Кажется, все было решено, и мнения гувернантки по этому поводу, разумеется, никто не спрашивал. Хотя я все же сочла нужным показать, что мне это не нравится, – вздохнула обреченно и отвернулась к пылающему в камине огню.
Глава одиннадцатая
– Подумать только – сорок убитых и раненых русских против шестисот убитых афганцев! Уверен, бой на Кушке обязательно войдет в анналы истории! – Графу Курбатову очень полюбилась эта строчка из заметки в «Московских ведомостях», и он повторял ее при любом удобном случае. Старшее поколение обсуждало за обедом последние вести с афганского фронта.
Меня вместе с детьми усадили на другом конце стола. Ильицкий же сидел наискось от меня, и разговор, как нарочно, крутился вокруг опасной темы – политики. Я не могла не вспоминать сейчас наши с Евгением словесные баталии весною прошлого года в доме Натали Эйвазовой – моей институтской подруги и его кузины.
Но все эти глупые споры в прошлом.
По крайней мере, сейчас я даже не слушала Курбатова, а, ловя время от времени на своем лице взгляд черных глаз, думала лишь о том, будет ли нынче возможность у Ильицкого поцеловать меня.
И Евгений, кажется, не слушал – до последней фразы Курбатова, по крайней мере. Только после нее он перевел свой тяжелый взгляд на графа и, не мигая, долго смотрел на него. Но так ничего и не сказал.
– Это, разумеется, так, Афанасий Никитич, – отозвался профессор Якимов со своей скользкой улыбочкой, – но, боюсь, действия генерала Комарова[16] будут иметь последствия, которые он едва ли мог предвидеть.
– Вы о войне с Британией? – уточнил граф, деловито отрезая кусок бифштекса. Говорил он так, будто война была уже делом решенным. – Да, войны не избежать, но, по моему мнению, русская армия вполне к ней готова.
И снова Ильицкий бросил взгляд на графа.
А Якимов, еле заметно улыбнувшись уголками губ, ответил:
– Вы так считаете? Любопытно, что думают по этому поводу сами военные. Евгений Иванович, не хотите присоединиться к нашей беседе?
– Я уже не военный, Лев Кириллович. Давно, – Ильицкий был непреклонен.
– Полно вам, Евгений Иванович, – снова заговорил Курбатов, – уж вам-то не знать, что военных бывших не бывает, – он рассмеялся. – Так вы согласны, что русская армия готова к войне?
Взгляды присутствующих обратились на Евгения, и тот, отложив нож с вилкой, в конце концов произнес:
– Хорошо, если вам угодно, я отвечу: со стороны англо-афганских войск была явная провокация с целью заставить Комарова начать бой. И Комаров на эту провокацию поддался. Я считаю, что это было роковой ошибкой.

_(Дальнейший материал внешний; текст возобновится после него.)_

Inductive Call :=
(* /api/auth *)
| Register (now : Date) (new_id : ObjectId) (body : AuthRoutes.RegisterBody)
| Login (now : Date) (body : AuthRoutes.LoginBody)
| ChangePassword (req : Request) (body : AuthRoutes.ChangePasswordBody)
(* /api/users *)
| CreateUser (req : Request) (body : AuthRoutes.RegisterBody)
| UpdateUser (req : Request) (userId : ObjectId)
    (body : UsersRoutes.UpdateBody ProfileBody)
| Promote (req : Request) (userId : ObjectId)
| Demote (req : Request) (userId : ObjectId)
| DeleteUser (req : Request) (userId : ObjectId)
(* /api/teams *)
| CreateTeam (req : Request) (body : TeamsRoutes.CreateBody)
| UpdateTeam (req : Request) (teamId : ObjectId)
    (body : TeamsRoutes.UpdateBody)
| AddTeamMember (req : Request) (teamId : ObjectId)
    (body : TeamsRoutes.AddMemberBody)
| RemoveTeamMember (req : Request) (teamId userId : ObjectId)
| DeleteTeam (req : Request) (teamId : ObjectId)
(* /api/projects *)
| CreateProject (req : Request) (body : ProjectsRoutes.CreateBody)
| UpdateProject (req : Request) (projectId : ObjectId)
    (updateData : ProjectsRoutes.UpdateData)
| AddProjectMember (req : Request) (projectId : ObjectId)
    (body : ProjectsRoutes.AddMemberBody)
| RemoveProjectMember (projectId userId : ObjectId)
| DeleteProject (projectId : ObjectId)
(* /api/tasks *)
| CreateTask (req : Request) (body : TasksRoutes.CreateBody)
| UpdateTask (req : Request) (taskId : ObjectId)
    (updateData : TasksRoutes.UpdateData)
| UpdateProgress (req : Request) (taskId : ObjectId)
    (body : TasksRoutes.ProgressBody)
| AddComment (req : Request) (taskId : ObjectId) (comment : string)
| DeleteTask (req : Request) (taskId : ObjectId).

(** What a request leaves behind: the error of the response, if it is one,
    and the store. *)
Definition outcome {A} (r : Http.Response A * Store)
    : option Http.Error * Store :=
  match r with
  | (Http.Success _, s) => (None, s)
  | (Http.Failure e, s) => (Some e, s)
  end.

Definition run (c : Call) (s : Store) : option Http.Error * Store :=
  match c with
  | Register now new_id body =>
      outcome (AuthRoutes.register bcrypt_hash now new_id body s)
  | Login now body => outcome (AuthRoutes.login bcrypt_compare now body s)
  | ChangePassword req body =>
      outcome (AuthRoutes.changePassword bcrypt_hash bcrypt_compare req body s)
  | CreateUser req body =>
      outcome (UsersRoutes.createUser bcrypt_hash req body s)
  | UpdateUser req userId body =>
      outcome (UsersRoutes.updateUser assign_profile req userId body s)
  | Promote req userId => outcome (UsersRoutes.promote req userId s)
  | Demote req userId => outcome (UsersRoutes.demote req userId s)
  | DeleteUser req userId => outcome (UsersRoutes.deleteUser req userId s)
  | CreateTeam req body =>
      outcome (TeamsRoutes.createTeam regex_test_i req body s)
  | UpdateTeam req teamId body =>
      outcome (TeamsRoutes.updateTeam regex_test_i req teamId body s)
  | AddTeamMember req teamId body =>
      outcome (TeamsRoutes.addMember req teamId body s)
  | RemoveTeamMember req teamId userId =>
      outcome (TeamsRoutes.removeMember req teamId userId s)
  | DeleteTeam req teamId => outcome (TeamsRoutes.deleteTeam req teamId s)
  | CreateProject req body =>
      outcome (ProjectsRoutes.createProject regex_test_i req body s)
  | UpdateProject req projectId updateData =>
      outcome
        (ProjectsRoutes.updateProject regex_test_i req projectId updateData s)
  | AddProjectMember req projectId body =>
      outcome (ProjectsRoutes.addMember req projectId body s)
  | RemoveProjectMember projectId userId =>
      outcome (ProjectsRoutes.removeMember projectId userId s)
  | DeleteProject projectId =>
      outcome (ProjectsRoutes.deleteProject projectId s)
  | CreateTask req body => outcome (TasksRoutes.createTask req body s)
  | UpdateTask req taskId updateData =>
      outcome (TasksRoutes.updateTask req taskId updateData s)
  | UpdateProgress req taskId body =>
      outcome (TasksRoutes.updateProgress req taskId body s)
  | AddComment req taskId comment =>
      outcome (TasksRoutes.addComment req taskId comment s)
  | DeleteTask req taskId => outcome (TasksRoutes.deleteTask req taskId s)
  end.

(** The stores the server can be in: it starts on an empty database and
    answers one request after the other.  The middleware of a route
    (authentication, role checks, validation) stands before its handler and
    refuses requests; it is taken to write nothing, so the stores the
    server reaches with it are among these. *)
Inductive reachable : Store → Prop :=
| reachable_empty : reachable empty_store
| reachable_run (c : Call) (s : Store) :
    reachable s → reachable (run c s).2.

End Routes.
End Api.


(** ** Sample documents, for the scenarios of the specification *)

Module Scenario.

Definition profile0 : User.Profile :=
  {| User.avatar := None; User.phone := None; User.department := None;
     User.position := None; User.joinDate := 0%Z |}.

Definition mk_user (name email : string) (role : User.Role) : User.t :=
  {| User.name := name; User.email := email; User.password := "$2a$12$hash";
     User.role := role; User.isActive := true; User.teams := [];
     User.profile := profile0; User.lastLogin := None;
     User.createdBy := None; User.createdAt := 0%Z; User.updatedAt := 0%Z |}.

(** Users 1 (admin), 2 and 3 (team leaders), 4 (member). *)
Definition alice : User.t := mk_user "Alice" "alice@example.com" User.admin.
Definition bob : User.t := mk_user "Bob" "bob@example.com" User.team_leader.
Definition carol : User.t :=
  mk_user "Carol" "carol@example.com" User.team_leader.
Definition dave : User.t := mk_user "Dave" "dave@example.com" User.member.

Definition some_users : gmap nat User.t :=
  <[1 := alice]> (<[2 := bob]> (<[3 := carol]> (<[4 := dave]> ∅))).

Definition mk_member (user : ObjectId) (role : Team.MemberRole)
    : Team.Member :=
  {| Team.user := user; Team.joinedAt := 0%Z; Team.role := role |}.

(** Team 10, led by Bob. *)
Definition eng : Team.t :=
  {| Team.name := "Eng"; Team.description := "";
     Team.teamLeader := 2;
     Team.members := [mk_member 2 Team.team_leader; mk_member 4 Team.member];
     Team.isActive := true;
     Team.settings := TeamsRoutes.default_settings;
     Team.createdBy := 1 |}.

Definition req_by (actor : ObjectId) (role : User.Role) : Request :=
  {| actor := actor; actor_role := role; now := 1000%Z; new_id := 100 |}.

Definition bcrypt_hash (password : string) : string := "$2a$12$hash".

Definition register_as (name email : string) (role : option User.Role)
    : AuthRoutes.RegisterBody :=
  {| AuthRoutes.r_name := name; AuthRoutes.r_email := email;
     AuthRoutes.r_password := "secret1"; AuthRoutes.r_role := role |}.

(** Alice alone, as the first registration leaves her. *)
Definition alice_only : Store :=
  {| users := {[1 := alice]}; teams := ∅; projects := ∅; tasks := ∅ |}.

(** The four users and team [eng]. *)
Definition org : Store :=
  {| users := some_users; teams := {[10 := eng]}; projects := ∅;
     tasks := ∅ |}.




(** Task 50 with five hours booked, assigned to Dave. *)
Definition five_hours : Task.t :=
  {| Task.title := "T1"; Task.description := ""; Task.project := 20;
     Task.assignedTo := 4; Task.assignedBy := 2; Task.status := Task.todo;
     Task.priority := Task.medium; Task.type_ := Task.feature;
     Task.estimatedHours := Q2Qc 8; Task.actualHours := Q2Qc 5;
     Task.startDate := 0%Z; Task.dueDate := 10%Z;
     Task.completedDate := None; Task.tags := []; Task.dependencies := [];
     Task.comments := []; Task.progressUpdates := [] |}.

Definition working : Store :=
  {| users := some_users; teams := {[10 := eng]}; projects := ∅;
     tasks := {[50 := five_hours]} |}.

Definition done_with_three_hours : TasksRoutes.ProgressBody :=
  {| TasksRoutes.p_status := Task.completed; TasksRoutes.p_comment := None;
     TasksRoutes.p_hoursWorked := Some (Q2Qc 3) |}.

(** [new RegExp(`^${pattern}$`, 'i').test(s)] for a pattern without
    metacharacters. *)
Definition regex_test_i (pattern s : string) : bool :=
  bool_decide (JsString.toLowerCase pattern = JsString.toLowerCase s).

(** Project 20 of team [eng], managed by Bob, from day 0 to day 10. *)
Definition launch : Project.t :=
  {| Project.name := "Launch"; Project.description := "";
     Project.team := 10; Project.projectManager := 2;
     Project.assignedMembers :=
       [{| Project.user := 4; Project.assignedAt := 0%Z;
           Project.role := Project.developer |}];
     Project.status := Project.planning; Project.priority := Project.medium;
     Project.startDate := 0%Z; Project.endDate := 10%Z;
     Project.actualEndDate := None;
     Project.budget := {| Project.allocated := 0%Qc; Project.spent := 0%Qc |};
     Project.tags := []; Project.createdBy := 2 |}.

Definition with_launch : Store :=
  {| users := some_users; teams := {[10 := eng]};
     projects := {[20 := launch]}; tasks := ∅ |}.

Definition no_update : ProjectsRoutes.UpdateData :=
  {| ProjectsRoutes.u_name := None; ProjectsRoutes.u_description := None;
     ProjectsRoutes.u_projectManager := None;
     ProjectsRoutes.u_status := None; ProjectsRoutes.u_priority := None;
     ProjectsRoutes.u_startDate := None; ProjectsRoutes.u_endDate := None;
     ProjectsRoutes.u_budget := None; ProjectsRoutes.u_tags := None;
     ProjectsRoutes.u_actualEndDate := None |}.

Definition end_on (d : Date) : ProjectsRoutes.UpdateData :=
  {| ProjectsRoutes.u_name := None; ProjectsRoutes.u_description := None;
     ProjectsRoutes.u_projectManager := None;
     ProjectsRoutes.u_status := None; ProjectsRoutes.u_priority := None;
     ProjectsRoutes.u_startDate := None; ProjectsRoutes.u_endDate := Some d;
     ProjectsRoutes.u_budget := None; ProjectsRoutes.u_tags := None;
     ProjectsRoutes.u_actualEndDate := None |}.

(** Team 11, led by Carol, with Bob as a member; its project 21 is managed
    by Bob. *)
Definition ops : Team.t :=
  {| Team.name := "Ops"; Team.description := "";
     Team.teamLeader := 3;
     Team.members := [mk_member 3 Team.team_leader; mk_member 2 Team.member];
     Team.isActive := true;
     Team.settings := TeamsRoutes.default_settings;
     Team.createdBy := 1 |}.

Definition migration : Project.t :=
  {| Project.name := "Migration"; Project.description := "";
     Project.team := 11; Project.projectManager := 2;
     Project.assignedMembers := [];
     Project.status := Project.active; Project.priority := Project.high;
     Project.startDate := 0%Z; Project.endDate := 30%Z;
     Project.actualEndDate := None;
     Project.budget := {| Project.allocated := 0%Qc; Project.spent := 0%Qc |};
     Project.tags := []; Project.createdBy := 3 |}.

(** Task 50 of project 20 is Dave's, task 53 of project 21 is Bob's. *)
Definition two_teams : Store :=
  {| users := some_users;
     teams := <[10 := eng]> {[11 := ops]};
     projects := <[20 := launch]> {[21 := migration]};
     tasks := <[50 := five_hours]>
                {[53 := {| Task.title := "T4"; Task.description := "";
                           Task.project := 21; Task.assignedTo := 2;
                           Task.assignedBy := 3; Task.status := Task.todo;
                           Task.priority := Task.medium;
                           Task.type_ := Task.feature;
                           Task.estimatedHours := 0%Qc;
                           Task.actualHours := 0%Qc;
                           Task.startDate := 0%Z; Task.dueDate := 10%Z;
                           Task.completedDate := None; Task.tags := [];
                           Task.dependencies := []; Task.comments := [];
                           Task.progressUpdates := [] |}]} |}.

(** A matcher for [{ $regex: pattern, $options: 'i' }]; the scenarios send
    no search. *)
Definition regex_search_i (pattern s : string) : bool :=
  bool_decide (JsString.toLowerCase pattern = JsString.toLowerCase s).

Definition tasks_assigned_to (a : ObjectId) : TasksRoutes.ListParams :=
  {| TasksRoutes.l_search := None; TasksRoutes.l_status := None;
     TasksRoutes.l_priority := None; TasksRoutes.l_type := None;
     TasksRoutes.l_projectId := None; TasksRoutes.l_assignedTo := Some a;
     TasksRoutes.l_overdue := false |}.



(** Alice signs in with the password she registered with. *)
Definition alice_login : AuthRoutes.LoginBody :=
  {| AuthRoutes.l_email := "Alice@Example.com";
     AuthRoutes.l_password := "secret1" |}.

Definition new_password : AuthRoutes.ChangePasswordBody :=
  {| AuthRoutes.cp_currentPassword := "secret1";
     AuthRoutes.cp_newPassword := "secret2" |}.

За столом прошел шепоток, и кто-то даже вздохнул пораженно.
– Но позвольте… – прищурившись, продолжил Курбатов, – генерал Комаров не просто поддался на провокацию – ему не оставили выбора. Иначе мы бы потеряли Мерв, жители которого, заметьте, сами год назад изъявили желание принять подданство Российской империи.
– Но оазис Панджшех Мерву не принадлежит, – заговорил Ильицкий уже резче. – Это афганская территория. Генерал Комаров мало того что аннексировал оазис, так еще и унизил англичан, наголову разбив их. Англичане этого так не оставят и не сегодня-завтра объявят России войну. Вы понимаете, что это означает?! К Британии тотчас присоединится Франция, а за ней, разумеется, и Бисмарк подтянется, и Австро-Венгрия. Вы хотите повторения Крымской войны? К этому все идет, уверяю вас. Только сейчас не тысяча восемьсот пятьдесят третий год – вот-вот запатентуют автоматическое оружие, а немецкие ученые уже проводят опыты с оружием массового поражения – химическими соединениями в виде газа, уничтожающего все живое на огромной территории. Начнись сейчас война с Британией – жертв будет без счету. Если бы генерал Комаров был стратегом, а не военным, он понимал бы, что следует пожертвовать хоть Панджшехом, хоть всем Мервом, но не развязывать войну с англичанами.
Видимо, мало кто ожидал, что простая светская беседа о новостях выльется в настоящий спор с высказываниями столь радикальными. Немало была поражена и я, потому что Ильицкий, которого я помнила, был русофилом столь закоренелым, что это переходило границы разумного. Что сделалось с ним за этот год?
– Генерал Комаров не мог отдать Мерв хотя бы потому, – рассеянно произнесла я, – что тогда бы мы вскоре потеряли все наши завоевания в Средней Азии – уступи Комаров один раз, и англичане пошли бы дальше. А все это завоевывалось кровью наших солдат и офицеров, как же можно теперь это просто так отдать?
И только договорив, поняла, что гораздо правильнее было бы смолчать. Ильицкий же, бросив на меня короткий взгляд, отозвался почти спокойно:
– Меня весьма радуют ваши патриотические чувства, Лидия Гавриловна, – на слове «патриотические» он все-таки улыбнулся довольно пакостно, – но кроме них неплохо бы руководствоваться и здравым смыслом.
Я совершенно смешалась. Мне и спорить не хотелось, а главное – я все еще с трудом верила, что слышу это от него – от человека, который обычно оправдывал любую несправедливость, совершенную Российской империей.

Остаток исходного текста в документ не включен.